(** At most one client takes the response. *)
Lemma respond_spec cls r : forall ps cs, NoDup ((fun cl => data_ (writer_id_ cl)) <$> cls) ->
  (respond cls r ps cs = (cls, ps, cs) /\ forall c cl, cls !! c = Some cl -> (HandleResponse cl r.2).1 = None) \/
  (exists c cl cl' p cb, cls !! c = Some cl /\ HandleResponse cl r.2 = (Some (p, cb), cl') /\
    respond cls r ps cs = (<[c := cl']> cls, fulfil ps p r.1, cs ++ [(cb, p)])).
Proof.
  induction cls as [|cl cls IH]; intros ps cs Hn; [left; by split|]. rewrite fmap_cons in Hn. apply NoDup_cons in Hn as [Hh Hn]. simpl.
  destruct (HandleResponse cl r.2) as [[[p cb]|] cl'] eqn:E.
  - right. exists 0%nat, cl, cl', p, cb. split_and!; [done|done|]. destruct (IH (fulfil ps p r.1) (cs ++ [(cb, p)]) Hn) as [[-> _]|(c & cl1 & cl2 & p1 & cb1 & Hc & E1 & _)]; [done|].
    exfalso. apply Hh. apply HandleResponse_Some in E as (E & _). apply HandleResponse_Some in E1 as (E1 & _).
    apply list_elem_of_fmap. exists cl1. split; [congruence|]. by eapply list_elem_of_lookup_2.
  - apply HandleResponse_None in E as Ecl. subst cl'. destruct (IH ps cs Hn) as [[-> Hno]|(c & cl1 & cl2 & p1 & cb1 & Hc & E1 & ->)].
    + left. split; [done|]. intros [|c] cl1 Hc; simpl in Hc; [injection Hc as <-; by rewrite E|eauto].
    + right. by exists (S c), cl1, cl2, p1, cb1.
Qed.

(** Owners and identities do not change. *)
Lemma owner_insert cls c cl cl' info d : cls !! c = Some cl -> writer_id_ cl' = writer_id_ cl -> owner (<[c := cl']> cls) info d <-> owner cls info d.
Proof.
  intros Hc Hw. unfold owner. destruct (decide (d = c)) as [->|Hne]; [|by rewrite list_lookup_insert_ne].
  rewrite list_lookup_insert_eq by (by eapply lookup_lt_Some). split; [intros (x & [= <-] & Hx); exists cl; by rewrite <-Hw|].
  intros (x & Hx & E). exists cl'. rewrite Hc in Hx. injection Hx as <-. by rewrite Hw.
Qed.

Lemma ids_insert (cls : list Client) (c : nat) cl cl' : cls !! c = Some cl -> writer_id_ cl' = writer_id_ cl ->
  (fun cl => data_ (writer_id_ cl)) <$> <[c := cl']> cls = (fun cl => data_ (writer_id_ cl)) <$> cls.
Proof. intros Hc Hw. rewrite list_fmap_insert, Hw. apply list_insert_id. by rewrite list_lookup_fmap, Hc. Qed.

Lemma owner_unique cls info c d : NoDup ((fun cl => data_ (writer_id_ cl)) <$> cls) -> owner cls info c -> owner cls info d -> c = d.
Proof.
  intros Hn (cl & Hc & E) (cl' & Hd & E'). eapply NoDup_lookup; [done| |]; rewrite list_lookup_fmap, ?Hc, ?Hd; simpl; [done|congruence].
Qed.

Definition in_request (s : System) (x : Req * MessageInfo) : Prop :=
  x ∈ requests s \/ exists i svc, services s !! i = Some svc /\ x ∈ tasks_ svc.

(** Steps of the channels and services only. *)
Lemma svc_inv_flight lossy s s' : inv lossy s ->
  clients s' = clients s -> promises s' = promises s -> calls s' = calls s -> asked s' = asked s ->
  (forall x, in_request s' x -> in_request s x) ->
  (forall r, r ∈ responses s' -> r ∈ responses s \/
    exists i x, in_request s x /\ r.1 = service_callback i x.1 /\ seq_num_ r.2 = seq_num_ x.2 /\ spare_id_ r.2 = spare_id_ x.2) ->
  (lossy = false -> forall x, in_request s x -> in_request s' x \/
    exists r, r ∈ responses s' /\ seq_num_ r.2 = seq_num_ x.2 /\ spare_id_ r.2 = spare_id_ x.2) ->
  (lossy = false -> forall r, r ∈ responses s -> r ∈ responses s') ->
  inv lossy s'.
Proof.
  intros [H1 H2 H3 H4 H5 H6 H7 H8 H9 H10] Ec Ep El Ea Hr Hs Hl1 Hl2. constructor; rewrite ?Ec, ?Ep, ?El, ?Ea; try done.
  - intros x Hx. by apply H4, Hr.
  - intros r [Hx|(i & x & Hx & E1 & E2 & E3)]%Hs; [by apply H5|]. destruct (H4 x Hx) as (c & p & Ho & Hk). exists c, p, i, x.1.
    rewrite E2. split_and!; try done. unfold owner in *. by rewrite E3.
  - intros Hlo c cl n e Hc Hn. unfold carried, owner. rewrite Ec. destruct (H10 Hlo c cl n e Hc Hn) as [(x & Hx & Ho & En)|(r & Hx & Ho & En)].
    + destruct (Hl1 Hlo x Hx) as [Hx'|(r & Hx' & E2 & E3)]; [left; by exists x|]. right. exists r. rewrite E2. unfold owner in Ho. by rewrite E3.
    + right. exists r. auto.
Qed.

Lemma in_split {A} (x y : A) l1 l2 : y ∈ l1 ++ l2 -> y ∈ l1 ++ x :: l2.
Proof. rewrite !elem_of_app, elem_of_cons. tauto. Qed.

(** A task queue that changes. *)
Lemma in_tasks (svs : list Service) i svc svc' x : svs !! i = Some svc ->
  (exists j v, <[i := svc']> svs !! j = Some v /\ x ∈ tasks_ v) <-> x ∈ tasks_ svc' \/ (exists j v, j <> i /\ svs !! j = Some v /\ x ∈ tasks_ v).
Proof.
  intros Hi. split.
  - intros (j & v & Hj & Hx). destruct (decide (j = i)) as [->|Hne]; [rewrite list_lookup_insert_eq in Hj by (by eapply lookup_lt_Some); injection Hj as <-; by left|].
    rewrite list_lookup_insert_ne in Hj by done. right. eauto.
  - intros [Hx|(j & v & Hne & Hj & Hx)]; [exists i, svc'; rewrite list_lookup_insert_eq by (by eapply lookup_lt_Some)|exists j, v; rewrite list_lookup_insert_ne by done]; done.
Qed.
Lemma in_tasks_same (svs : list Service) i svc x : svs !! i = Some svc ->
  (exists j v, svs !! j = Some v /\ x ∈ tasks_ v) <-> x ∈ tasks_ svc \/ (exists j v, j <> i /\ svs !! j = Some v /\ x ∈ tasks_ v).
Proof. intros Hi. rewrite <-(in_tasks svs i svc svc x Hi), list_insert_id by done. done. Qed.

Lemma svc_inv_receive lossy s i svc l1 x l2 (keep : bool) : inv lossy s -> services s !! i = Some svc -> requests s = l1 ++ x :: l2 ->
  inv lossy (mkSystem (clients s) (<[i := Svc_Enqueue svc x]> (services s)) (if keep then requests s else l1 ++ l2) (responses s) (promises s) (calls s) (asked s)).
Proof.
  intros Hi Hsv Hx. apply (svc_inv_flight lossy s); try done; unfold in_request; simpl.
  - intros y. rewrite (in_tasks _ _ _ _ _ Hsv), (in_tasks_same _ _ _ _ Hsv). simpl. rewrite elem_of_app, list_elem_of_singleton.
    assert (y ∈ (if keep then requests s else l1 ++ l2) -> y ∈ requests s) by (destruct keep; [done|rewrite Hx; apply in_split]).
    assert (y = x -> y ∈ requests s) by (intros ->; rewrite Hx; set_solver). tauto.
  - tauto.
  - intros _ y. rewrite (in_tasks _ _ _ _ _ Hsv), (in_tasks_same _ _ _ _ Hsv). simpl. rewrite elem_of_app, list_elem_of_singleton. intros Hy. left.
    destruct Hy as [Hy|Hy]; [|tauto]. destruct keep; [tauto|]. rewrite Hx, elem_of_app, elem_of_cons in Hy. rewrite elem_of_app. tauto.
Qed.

* * *

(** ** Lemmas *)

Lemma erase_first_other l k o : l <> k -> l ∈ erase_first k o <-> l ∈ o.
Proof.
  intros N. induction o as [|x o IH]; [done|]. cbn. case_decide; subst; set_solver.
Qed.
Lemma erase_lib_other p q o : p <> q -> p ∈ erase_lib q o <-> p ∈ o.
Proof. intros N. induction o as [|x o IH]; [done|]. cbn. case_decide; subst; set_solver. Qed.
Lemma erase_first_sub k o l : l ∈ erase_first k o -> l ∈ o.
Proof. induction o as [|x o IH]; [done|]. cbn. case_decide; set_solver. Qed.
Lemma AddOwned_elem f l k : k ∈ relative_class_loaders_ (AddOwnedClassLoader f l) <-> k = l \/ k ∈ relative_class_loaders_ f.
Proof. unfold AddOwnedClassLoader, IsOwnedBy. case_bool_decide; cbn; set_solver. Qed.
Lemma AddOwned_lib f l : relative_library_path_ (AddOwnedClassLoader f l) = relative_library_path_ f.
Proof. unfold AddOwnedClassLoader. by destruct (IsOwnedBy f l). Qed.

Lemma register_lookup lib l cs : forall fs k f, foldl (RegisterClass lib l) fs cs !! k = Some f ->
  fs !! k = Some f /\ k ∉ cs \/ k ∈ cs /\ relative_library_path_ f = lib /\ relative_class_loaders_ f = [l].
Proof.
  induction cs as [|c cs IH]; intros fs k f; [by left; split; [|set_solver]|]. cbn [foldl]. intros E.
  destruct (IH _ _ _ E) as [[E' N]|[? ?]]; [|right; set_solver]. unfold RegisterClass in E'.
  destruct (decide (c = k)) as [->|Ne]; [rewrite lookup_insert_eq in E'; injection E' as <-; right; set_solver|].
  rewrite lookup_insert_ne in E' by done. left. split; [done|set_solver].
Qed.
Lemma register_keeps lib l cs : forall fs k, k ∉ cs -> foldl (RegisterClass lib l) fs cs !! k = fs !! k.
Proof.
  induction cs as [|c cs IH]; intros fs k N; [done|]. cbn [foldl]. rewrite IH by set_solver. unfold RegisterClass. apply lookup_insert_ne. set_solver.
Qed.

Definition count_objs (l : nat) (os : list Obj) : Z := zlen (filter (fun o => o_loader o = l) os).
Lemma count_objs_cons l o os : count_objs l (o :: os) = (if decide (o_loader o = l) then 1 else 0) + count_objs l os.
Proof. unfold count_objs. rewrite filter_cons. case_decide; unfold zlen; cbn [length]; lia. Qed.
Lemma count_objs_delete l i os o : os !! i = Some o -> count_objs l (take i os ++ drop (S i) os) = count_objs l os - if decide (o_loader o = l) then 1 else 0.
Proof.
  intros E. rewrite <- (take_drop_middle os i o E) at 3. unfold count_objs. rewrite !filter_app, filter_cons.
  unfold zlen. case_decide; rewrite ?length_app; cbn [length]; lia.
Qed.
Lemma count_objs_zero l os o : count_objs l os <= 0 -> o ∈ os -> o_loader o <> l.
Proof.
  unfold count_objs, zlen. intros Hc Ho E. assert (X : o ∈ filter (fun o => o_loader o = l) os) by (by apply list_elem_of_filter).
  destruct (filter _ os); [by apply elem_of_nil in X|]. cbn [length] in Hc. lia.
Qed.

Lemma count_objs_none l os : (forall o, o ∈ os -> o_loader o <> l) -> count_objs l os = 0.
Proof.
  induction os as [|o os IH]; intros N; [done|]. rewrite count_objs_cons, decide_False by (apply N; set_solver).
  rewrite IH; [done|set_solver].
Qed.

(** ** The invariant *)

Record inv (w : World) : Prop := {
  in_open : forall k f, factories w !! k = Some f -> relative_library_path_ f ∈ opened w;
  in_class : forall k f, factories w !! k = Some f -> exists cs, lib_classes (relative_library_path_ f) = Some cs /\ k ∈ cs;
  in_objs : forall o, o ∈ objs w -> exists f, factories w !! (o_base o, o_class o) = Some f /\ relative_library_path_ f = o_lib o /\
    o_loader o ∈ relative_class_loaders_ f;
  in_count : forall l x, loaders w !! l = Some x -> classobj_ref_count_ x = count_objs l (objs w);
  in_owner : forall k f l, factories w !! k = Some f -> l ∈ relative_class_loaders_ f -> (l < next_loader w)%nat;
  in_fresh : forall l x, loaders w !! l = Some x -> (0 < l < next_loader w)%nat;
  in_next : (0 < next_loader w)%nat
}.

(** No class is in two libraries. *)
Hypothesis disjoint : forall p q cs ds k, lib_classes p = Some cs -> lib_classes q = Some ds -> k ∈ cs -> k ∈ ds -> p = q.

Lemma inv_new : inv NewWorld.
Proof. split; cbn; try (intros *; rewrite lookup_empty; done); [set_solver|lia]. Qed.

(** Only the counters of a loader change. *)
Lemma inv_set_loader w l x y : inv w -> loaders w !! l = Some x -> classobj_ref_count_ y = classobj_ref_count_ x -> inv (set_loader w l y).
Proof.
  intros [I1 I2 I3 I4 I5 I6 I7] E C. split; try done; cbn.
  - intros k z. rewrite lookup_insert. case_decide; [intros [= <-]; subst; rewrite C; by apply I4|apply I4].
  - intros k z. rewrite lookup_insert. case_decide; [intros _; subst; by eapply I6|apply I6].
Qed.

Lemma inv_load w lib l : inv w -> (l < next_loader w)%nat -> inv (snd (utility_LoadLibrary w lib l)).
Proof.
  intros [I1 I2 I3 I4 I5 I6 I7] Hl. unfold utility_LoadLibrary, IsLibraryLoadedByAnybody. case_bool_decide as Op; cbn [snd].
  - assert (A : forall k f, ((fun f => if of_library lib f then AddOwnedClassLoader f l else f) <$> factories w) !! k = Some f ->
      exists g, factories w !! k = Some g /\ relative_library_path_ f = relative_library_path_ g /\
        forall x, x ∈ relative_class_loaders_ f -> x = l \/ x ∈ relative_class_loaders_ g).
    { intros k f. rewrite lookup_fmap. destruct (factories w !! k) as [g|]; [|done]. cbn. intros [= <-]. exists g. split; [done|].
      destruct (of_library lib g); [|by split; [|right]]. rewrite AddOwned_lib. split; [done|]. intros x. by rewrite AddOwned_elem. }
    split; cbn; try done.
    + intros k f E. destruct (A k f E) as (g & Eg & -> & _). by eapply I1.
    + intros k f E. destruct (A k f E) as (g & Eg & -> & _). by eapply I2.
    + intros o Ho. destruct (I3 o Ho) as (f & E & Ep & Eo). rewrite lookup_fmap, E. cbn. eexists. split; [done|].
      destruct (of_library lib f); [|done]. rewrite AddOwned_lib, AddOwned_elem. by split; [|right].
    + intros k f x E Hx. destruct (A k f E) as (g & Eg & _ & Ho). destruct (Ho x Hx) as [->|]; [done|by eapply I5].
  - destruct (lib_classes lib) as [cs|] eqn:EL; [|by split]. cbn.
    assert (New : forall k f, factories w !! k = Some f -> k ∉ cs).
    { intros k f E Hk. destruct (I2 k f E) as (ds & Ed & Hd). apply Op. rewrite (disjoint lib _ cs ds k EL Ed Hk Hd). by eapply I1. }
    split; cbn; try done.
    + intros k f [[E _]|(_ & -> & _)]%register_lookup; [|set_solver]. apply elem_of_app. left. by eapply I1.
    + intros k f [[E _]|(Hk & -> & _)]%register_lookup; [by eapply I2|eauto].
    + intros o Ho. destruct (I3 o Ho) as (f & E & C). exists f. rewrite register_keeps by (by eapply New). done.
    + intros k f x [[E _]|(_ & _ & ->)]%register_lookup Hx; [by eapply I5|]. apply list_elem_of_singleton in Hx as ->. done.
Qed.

...

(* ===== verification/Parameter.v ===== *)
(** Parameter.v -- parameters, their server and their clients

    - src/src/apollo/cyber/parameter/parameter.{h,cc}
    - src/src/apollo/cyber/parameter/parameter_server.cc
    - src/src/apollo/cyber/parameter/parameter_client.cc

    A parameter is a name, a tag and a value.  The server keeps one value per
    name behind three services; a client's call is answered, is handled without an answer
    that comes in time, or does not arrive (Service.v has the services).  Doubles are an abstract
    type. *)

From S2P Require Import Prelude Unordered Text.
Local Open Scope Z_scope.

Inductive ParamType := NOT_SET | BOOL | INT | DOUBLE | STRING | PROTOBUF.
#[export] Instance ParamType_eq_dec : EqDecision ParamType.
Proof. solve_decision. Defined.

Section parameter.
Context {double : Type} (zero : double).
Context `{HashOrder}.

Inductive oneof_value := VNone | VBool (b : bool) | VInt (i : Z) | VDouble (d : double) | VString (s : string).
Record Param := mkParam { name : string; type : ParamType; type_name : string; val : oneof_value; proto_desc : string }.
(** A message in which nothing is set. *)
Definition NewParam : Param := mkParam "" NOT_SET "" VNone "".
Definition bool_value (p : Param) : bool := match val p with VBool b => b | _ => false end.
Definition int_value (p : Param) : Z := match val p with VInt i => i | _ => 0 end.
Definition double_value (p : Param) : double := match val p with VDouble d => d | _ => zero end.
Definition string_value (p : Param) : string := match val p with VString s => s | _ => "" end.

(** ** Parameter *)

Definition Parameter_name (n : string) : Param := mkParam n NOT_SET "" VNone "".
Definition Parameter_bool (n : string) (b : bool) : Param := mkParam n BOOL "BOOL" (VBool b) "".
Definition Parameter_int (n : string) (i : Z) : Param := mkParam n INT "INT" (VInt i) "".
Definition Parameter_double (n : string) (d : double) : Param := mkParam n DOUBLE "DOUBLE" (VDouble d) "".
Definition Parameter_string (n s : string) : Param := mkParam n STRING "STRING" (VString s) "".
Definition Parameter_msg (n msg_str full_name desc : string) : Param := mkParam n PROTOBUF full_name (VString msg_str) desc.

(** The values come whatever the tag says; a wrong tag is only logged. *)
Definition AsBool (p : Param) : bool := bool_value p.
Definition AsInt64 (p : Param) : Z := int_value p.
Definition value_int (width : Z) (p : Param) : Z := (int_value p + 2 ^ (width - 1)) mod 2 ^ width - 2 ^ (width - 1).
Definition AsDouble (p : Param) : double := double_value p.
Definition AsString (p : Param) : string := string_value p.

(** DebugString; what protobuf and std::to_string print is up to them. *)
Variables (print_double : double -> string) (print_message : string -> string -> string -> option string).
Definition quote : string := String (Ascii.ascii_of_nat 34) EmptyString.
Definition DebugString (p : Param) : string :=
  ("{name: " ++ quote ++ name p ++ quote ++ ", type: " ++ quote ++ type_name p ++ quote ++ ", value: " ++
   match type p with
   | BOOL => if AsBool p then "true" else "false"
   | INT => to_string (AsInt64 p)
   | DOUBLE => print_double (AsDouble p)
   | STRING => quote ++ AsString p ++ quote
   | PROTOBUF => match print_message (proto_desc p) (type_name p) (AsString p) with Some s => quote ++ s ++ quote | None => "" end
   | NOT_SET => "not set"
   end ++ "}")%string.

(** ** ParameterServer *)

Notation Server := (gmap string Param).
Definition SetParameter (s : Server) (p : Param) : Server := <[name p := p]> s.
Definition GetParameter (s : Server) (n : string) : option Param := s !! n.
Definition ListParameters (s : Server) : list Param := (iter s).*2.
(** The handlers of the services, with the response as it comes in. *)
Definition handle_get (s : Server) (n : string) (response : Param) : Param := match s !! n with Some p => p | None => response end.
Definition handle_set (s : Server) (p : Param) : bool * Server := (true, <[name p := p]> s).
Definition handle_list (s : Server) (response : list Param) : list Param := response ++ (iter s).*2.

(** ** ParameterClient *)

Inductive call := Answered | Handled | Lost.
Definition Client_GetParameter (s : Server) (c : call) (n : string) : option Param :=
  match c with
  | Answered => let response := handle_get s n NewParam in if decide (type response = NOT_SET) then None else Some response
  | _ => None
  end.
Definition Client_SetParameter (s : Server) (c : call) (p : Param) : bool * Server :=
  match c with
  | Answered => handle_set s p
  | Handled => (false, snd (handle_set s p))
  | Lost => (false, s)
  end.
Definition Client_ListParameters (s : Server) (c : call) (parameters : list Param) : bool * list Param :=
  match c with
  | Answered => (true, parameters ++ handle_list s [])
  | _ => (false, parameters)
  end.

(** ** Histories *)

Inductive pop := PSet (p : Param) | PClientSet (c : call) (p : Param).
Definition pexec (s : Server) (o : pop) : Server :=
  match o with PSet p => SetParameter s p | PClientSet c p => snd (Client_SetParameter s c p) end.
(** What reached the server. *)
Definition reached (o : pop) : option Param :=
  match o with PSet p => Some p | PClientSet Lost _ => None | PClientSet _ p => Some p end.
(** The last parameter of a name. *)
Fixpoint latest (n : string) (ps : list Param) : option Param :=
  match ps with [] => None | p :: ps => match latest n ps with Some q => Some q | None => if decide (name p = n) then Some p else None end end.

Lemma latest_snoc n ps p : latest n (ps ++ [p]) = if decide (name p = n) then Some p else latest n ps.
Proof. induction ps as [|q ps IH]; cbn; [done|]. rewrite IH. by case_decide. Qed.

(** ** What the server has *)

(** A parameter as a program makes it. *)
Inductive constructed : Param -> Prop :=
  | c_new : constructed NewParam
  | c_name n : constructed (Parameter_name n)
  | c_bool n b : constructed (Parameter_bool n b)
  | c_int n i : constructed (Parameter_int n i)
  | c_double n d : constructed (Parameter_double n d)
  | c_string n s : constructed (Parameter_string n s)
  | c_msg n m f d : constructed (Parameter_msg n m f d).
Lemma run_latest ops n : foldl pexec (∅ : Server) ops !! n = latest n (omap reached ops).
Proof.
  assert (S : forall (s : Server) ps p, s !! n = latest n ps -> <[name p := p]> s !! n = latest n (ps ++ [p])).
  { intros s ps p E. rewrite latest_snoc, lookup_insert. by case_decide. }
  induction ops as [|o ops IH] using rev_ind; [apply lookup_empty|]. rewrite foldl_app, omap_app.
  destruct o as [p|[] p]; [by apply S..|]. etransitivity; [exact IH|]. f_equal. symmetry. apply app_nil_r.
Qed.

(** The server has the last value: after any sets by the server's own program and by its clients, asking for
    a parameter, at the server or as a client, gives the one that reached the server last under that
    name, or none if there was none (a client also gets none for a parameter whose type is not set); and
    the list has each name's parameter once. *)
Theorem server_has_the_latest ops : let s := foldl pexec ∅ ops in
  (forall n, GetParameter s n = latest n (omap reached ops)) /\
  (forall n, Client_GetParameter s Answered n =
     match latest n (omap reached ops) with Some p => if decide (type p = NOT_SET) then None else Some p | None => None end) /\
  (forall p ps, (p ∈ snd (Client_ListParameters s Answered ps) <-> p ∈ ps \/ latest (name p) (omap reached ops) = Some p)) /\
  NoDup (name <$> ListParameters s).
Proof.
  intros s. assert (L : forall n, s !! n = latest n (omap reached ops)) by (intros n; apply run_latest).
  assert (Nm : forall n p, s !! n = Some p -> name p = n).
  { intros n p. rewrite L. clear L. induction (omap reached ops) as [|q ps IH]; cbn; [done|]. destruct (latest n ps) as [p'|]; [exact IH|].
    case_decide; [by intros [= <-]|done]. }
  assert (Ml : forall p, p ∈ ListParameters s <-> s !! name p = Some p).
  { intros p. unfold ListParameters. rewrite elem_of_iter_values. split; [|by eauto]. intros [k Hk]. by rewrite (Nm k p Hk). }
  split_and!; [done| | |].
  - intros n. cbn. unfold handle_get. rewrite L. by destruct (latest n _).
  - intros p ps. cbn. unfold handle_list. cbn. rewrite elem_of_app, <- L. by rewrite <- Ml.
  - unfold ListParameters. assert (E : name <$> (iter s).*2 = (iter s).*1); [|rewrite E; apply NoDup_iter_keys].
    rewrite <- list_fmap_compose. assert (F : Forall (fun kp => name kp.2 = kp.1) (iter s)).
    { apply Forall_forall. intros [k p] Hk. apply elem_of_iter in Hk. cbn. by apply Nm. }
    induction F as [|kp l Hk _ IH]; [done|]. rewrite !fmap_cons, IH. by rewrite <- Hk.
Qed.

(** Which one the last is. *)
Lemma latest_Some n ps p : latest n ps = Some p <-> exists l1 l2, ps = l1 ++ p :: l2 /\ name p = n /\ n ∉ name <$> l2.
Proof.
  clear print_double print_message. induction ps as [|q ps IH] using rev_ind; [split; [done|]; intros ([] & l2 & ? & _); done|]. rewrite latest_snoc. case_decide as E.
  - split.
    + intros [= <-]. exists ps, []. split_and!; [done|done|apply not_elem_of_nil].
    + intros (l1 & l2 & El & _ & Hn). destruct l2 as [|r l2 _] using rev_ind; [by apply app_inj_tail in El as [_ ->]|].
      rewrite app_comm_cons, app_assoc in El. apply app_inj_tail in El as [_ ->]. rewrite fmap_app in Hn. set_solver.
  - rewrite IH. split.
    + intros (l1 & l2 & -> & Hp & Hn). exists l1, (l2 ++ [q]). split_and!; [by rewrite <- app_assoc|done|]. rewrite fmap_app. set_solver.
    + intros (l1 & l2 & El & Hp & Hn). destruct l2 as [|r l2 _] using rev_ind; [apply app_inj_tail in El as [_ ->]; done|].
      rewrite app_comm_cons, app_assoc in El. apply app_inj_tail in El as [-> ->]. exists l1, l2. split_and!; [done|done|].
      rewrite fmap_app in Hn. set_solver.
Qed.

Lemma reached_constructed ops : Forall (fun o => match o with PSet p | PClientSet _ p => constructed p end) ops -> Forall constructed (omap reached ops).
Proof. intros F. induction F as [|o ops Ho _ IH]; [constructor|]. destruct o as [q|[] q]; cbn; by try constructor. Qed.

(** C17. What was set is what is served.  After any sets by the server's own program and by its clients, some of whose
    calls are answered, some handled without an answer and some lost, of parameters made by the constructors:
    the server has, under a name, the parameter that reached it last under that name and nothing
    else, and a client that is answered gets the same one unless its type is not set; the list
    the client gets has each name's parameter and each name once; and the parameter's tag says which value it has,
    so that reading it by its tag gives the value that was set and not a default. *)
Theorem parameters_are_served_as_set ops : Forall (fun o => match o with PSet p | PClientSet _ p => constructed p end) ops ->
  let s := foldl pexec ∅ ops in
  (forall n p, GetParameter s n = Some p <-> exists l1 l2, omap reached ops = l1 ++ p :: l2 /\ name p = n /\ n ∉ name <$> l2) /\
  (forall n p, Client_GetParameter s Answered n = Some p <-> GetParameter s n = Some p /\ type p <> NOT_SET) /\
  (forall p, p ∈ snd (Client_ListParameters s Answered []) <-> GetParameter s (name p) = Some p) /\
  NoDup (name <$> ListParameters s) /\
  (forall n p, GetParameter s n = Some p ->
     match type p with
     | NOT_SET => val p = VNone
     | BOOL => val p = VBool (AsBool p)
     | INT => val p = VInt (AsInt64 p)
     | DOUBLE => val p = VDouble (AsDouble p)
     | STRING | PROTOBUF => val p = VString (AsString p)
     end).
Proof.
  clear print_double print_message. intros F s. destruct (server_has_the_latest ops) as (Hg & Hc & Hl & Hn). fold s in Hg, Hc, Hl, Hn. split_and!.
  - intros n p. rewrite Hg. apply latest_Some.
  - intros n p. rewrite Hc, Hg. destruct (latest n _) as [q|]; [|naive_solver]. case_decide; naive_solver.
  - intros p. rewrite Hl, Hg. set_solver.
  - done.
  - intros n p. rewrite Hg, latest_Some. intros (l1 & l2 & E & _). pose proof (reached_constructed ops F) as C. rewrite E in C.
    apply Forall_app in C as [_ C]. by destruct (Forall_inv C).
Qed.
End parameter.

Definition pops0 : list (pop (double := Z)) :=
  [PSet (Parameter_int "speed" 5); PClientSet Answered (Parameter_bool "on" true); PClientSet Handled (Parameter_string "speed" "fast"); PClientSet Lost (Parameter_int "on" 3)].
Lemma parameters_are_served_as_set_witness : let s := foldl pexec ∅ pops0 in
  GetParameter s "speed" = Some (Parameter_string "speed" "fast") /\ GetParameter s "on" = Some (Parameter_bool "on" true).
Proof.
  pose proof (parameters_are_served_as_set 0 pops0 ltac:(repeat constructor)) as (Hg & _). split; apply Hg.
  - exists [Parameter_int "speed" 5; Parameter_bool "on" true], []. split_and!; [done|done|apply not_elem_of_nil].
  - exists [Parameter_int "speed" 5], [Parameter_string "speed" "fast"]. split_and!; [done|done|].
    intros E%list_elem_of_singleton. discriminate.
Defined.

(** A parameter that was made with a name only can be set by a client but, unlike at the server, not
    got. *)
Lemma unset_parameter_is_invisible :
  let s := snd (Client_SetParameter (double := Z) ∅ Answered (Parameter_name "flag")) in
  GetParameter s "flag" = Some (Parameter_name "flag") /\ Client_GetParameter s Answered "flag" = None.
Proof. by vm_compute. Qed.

__Work instruction__.
Your task is to restate, word for word, only those lines above that fall between the line holding "(** At most one client takes the response. *)" and the line holding "apply list_elem_of_fmap. exists", inclusive.

__Your response__.
(** At most one client takes the response. *)
Lemma respond_spec cls r : forall ps cs, NoDup ((fun cl => data_ (writer_id_ cl)) <$> cls) ->
  (respond cls r ps cs = (cls, ps, cs) /\ forall c cl, cls !! c = Some cl -> (HandleResponse cl r.2).1 = None) \/
  (exists c cl cl' p cb, cls !! c = Some cl /\ HandleResponse cl r.2 = (Some (p, cb), cl') /\
    respond cls r ps cs = (<[c := cl']> cls, fulfil ps p r.1, cs ++ [(cb, p)])).
Proof.
  induction cls as [|cl cls IH]; intros ps cs Hn; [left; by split|]. rewrite fmap_cons in Hn. apply NoDup_cons in Hn as [Hh Hn]. simpl.
  destruct (HandleResponse cl r.2) as [[[p cb]|] cl'] eqn:E.
  - right. exists 0%nat, cl, cl', p, cb. split_and!; [done|done|]. destruct (IH (fulfil ps p r.1) (cs ++ [(cb, p)]) Hn) as [[-> _]|(c & cl1 & cl2 & p1 & cb1 & Hc & E1 & _)]; [done|].
    exfalso. apply Hh. apply HandleResponse_Some in E as (E & _). apply HandleResponse_Some in E1 as (E1 & _).
    apply list_elem_of_fmap. exists cl1. split; [congruence|]. by eapply list_elem_of_lookup_2.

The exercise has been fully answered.